Task ->
What lines in the data below mention the string "commits"? Copy them out.

=== Data for analysis ===

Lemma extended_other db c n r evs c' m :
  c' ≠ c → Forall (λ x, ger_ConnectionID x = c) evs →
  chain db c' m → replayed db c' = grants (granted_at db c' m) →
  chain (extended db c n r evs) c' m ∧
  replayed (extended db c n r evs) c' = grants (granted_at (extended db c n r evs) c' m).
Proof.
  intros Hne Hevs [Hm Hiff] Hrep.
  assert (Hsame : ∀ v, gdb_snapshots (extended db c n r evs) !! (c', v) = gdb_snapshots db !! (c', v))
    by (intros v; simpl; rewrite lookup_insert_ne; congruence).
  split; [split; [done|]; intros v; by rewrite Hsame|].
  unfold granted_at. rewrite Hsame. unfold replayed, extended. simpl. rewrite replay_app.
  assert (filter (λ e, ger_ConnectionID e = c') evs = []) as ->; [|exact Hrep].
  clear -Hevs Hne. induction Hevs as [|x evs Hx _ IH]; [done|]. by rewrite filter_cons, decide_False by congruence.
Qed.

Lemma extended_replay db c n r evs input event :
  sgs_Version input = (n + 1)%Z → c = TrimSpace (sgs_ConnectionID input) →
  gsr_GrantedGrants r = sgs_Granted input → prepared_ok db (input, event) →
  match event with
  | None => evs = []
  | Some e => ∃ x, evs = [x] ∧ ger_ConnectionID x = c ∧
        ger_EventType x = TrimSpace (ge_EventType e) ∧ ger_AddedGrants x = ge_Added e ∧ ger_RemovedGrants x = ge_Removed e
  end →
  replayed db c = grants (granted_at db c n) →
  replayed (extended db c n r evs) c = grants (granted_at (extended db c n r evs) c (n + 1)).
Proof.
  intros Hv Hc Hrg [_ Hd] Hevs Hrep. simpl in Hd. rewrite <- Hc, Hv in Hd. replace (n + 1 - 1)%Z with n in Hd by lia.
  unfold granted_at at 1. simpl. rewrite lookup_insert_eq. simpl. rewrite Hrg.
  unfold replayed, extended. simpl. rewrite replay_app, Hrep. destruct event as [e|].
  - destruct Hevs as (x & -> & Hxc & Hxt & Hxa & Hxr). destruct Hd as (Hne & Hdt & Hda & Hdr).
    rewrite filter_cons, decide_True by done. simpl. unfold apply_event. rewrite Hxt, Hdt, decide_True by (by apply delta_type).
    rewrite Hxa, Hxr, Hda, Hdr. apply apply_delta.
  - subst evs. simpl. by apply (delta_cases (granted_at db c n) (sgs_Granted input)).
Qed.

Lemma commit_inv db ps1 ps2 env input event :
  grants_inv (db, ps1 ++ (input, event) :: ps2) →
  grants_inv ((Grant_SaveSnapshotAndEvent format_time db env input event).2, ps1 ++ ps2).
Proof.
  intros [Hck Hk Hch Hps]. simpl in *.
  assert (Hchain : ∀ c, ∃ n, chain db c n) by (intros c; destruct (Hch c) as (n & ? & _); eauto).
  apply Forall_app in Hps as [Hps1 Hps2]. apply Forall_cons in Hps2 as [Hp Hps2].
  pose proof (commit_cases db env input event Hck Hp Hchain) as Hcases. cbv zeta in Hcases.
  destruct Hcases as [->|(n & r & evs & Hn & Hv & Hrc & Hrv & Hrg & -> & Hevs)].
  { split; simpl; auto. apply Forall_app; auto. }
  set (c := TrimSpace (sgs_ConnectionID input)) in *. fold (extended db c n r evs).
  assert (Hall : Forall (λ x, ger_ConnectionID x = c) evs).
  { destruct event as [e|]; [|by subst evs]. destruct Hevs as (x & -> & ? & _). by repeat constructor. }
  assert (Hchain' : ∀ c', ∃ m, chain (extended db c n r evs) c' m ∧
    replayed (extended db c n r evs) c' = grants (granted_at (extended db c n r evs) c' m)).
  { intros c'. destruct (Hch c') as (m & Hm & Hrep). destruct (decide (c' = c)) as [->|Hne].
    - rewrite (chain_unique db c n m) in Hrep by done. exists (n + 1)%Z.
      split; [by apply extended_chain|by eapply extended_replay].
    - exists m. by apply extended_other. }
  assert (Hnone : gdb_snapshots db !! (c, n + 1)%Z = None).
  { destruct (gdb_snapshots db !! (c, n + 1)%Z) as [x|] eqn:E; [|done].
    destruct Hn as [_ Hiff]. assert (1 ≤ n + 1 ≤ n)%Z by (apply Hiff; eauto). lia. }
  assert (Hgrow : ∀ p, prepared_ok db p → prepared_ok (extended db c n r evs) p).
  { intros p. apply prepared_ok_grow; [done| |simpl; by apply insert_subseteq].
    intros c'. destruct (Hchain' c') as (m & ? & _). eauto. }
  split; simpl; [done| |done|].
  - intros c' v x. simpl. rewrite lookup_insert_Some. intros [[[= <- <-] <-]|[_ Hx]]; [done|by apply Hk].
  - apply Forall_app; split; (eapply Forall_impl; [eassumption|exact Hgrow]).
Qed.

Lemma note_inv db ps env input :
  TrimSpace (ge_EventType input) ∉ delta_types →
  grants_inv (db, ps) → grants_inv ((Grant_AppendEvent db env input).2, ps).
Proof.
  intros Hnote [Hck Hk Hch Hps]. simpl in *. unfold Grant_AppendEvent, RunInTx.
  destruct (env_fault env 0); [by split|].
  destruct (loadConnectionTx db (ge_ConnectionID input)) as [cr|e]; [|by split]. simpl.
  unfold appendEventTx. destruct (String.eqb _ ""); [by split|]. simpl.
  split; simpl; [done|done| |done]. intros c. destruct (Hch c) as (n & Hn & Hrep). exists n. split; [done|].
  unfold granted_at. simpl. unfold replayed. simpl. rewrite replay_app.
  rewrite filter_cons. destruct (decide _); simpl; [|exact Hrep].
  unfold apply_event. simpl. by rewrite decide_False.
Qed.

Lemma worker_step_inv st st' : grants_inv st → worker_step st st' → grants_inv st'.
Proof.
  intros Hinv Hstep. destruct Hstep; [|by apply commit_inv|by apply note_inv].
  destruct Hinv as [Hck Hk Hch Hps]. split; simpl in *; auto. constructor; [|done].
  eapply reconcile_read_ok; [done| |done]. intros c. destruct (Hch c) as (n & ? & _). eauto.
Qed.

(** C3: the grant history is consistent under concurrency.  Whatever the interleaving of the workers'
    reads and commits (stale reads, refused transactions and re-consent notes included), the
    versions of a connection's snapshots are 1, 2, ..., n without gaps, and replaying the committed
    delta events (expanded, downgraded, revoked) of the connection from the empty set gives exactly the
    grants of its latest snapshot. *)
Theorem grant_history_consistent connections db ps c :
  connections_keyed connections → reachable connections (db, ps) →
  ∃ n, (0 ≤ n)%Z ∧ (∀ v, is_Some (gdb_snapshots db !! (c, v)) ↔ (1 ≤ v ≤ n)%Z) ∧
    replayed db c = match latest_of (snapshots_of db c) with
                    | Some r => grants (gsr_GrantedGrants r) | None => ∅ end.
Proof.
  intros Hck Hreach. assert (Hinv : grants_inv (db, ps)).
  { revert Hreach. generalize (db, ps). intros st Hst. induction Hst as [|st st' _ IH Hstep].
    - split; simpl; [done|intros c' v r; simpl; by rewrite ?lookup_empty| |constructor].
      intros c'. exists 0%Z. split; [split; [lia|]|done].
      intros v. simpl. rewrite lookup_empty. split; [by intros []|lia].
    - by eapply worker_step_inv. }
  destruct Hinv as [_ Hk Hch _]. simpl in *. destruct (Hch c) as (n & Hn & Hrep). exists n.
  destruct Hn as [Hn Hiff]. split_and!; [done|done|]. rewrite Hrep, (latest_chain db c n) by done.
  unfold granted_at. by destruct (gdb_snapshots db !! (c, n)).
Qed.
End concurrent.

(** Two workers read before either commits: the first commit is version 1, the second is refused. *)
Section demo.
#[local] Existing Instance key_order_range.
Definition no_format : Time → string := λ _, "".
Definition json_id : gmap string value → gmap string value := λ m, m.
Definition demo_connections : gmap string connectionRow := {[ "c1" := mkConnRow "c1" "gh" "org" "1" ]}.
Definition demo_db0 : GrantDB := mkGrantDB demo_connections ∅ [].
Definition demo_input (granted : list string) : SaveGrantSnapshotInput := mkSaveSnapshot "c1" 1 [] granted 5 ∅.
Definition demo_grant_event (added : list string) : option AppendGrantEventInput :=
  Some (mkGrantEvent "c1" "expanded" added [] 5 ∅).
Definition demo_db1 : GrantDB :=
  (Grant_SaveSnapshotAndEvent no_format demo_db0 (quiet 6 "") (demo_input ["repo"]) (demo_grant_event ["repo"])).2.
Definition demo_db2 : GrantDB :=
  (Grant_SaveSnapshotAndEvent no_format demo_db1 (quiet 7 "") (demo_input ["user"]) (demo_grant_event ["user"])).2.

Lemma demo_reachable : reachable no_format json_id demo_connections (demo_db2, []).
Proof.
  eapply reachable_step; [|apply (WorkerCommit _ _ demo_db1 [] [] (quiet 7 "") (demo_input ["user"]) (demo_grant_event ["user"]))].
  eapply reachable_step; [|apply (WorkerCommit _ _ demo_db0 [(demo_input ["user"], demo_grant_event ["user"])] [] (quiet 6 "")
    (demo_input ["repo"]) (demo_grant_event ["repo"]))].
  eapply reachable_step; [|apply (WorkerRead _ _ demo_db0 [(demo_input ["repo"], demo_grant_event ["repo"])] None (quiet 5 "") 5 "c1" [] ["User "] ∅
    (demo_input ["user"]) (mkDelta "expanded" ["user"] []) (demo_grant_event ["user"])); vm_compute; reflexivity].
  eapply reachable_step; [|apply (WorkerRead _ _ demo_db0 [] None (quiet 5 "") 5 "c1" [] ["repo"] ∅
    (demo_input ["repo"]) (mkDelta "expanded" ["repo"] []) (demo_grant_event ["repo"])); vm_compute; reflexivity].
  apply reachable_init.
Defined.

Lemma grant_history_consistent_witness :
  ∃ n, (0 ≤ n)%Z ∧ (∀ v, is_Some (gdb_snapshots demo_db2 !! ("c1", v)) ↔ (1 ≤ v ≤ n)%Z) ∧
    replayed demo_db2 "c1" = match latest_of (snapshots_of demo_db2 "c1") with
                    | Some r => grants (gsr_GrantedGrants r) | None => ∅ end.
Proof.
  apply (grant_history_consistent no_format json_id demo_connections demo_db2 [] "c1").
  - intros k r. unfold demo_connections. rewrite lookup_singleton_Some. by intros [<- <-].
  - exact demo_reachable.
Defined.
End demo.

===
=== Data for analysis ===

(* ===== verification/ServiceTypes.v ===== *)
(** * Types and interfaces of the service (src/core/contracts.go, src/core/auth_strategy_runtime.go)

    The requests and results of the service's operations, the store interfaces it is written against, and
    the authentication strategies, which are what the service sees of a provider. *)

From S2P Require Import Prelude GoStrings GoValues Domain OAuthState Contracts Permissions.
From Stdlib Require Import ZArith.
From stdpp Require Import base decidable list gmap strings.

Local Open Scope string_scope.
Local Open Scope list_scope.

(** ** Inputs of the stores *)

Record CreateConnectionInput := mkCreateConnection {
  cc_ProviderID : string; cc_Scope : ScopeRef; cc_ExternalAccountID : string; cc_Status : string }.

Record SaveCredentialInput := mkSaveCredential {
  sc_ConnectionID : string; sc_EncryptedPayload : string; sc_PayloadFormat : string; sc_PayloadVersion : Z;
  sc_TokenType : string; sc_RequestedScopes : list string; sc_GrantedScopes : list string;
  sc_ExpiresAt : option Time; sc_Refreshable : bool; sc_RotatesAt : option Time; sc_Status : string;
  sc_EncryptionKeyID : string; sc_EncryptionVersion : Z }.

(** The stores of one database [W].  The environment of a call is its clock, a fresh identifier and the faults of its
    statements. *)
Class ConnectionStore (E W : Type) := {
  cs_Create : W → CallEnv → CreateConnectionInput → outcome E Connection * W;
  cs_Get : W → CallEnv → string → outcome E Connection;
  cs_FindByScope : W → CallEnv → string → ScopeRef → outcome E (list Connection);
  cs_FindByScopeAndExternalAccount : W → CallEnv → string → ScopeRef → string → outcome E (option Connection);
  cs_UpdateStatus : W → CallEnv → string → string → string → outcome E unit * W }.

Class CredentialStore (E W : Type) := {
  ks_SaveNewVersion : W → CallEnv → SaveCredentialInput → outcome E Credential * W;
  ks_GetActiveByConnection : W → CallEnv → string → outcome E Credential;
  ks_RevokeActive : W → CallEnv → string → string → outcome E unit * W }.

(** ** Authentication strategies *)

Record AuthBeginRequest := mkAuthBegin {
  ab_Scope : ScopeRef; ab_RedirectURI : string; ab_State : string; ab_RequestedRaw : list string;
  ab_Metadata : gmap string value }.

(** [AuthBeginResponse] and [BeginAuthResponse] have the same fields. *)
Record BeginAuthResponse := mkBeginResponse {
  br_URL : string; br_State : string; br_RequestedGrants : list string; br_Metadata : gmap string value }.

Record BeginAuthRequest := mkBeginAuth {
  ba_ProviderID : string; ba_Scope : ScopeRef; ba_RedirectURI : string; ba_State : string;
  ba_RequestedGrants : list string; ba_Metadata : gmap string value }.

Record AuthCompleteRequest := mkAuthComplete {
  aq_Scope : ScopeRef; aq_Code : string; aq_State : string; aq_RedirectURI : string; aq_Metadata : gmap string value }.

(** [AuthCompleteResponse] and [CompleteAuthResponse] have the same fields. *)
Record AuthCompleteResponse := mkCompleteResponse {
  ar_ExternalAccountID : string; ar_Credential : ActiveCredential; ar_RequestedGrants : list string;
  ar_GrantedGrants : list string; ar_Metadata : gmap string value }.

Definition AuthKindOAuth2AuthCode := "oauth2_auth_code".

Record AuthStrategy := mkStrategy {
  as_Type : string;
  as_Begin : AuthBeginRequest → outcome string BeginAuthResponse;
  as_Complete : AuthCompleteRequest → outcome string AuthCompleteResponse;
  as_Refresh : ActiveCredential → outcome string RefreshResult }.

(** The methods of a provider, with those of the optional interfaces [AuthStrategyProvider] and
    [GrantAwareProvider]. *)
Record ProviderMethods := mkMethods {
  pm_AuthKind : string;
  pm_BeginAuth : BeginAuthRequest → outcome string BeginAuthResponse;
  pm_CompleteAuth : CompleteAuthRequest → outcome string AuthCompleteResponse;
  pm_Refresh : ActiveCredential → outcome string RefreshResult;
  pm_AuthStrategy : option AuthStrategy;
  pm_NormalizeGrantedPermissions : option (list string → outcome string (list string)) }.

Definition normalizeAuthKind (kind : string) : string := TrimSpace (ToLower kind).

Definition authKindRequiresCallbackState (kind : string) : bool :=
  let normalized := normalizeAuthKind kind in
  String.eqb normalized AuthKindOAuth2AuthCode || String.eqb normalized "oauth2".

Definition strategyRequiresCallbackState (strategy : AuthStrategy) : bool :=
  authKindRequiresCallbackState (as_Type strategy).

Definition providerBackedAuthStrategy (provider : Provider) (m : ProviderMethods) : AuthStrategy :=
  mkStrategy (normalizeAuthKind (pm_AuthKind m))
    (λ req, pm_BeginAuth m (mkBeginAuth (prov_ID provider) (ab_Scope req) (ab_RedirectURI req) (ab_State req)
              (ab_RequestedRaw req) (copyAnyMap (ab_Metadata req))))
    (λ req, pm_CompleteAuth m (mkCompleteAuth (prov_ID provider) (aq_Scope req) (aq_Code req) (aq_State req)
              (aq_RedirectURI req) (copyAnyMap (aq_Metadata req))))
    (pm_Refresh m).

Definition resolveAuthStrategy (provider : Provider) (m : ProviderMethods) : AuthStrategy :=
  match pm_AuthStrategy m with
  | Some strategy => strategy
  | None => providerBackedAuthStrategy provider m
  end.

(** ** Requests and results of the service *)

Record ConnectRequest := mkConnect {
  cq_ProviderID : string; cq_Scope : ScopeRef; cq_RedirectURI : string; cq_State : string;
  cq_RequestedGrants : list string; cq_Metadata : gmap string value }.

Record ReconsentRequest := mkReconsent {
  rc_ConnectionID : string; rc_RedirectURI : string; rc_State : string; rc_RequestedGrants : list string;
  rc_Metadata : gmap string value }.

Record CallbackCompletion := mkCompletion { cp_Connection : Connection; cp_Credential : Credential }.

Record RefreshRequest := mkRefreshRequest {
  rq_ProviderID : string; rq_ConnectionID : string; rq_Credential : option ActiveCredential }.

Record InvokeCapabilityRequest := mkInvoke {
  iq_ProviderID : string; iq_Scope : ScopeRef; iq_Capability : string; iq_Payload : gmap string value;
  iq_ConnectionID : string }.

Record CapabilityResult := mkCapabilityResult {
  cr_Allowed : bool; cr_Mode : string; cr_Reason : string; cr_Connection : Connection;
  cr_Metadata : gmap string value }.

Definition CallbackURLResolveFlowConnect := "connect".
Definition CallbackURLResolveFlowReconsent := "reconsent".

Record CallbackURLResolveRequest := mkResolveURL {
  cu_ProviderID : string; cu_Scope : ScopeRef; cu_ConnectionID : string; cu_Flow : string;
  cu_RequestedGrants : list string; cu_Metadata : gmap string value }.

===

Result ->
    reads and commits (stale reads, refused transactions and re-consent notes included), the
(** Two workers read before either commits: the first commit is version 1, the second is refused. *)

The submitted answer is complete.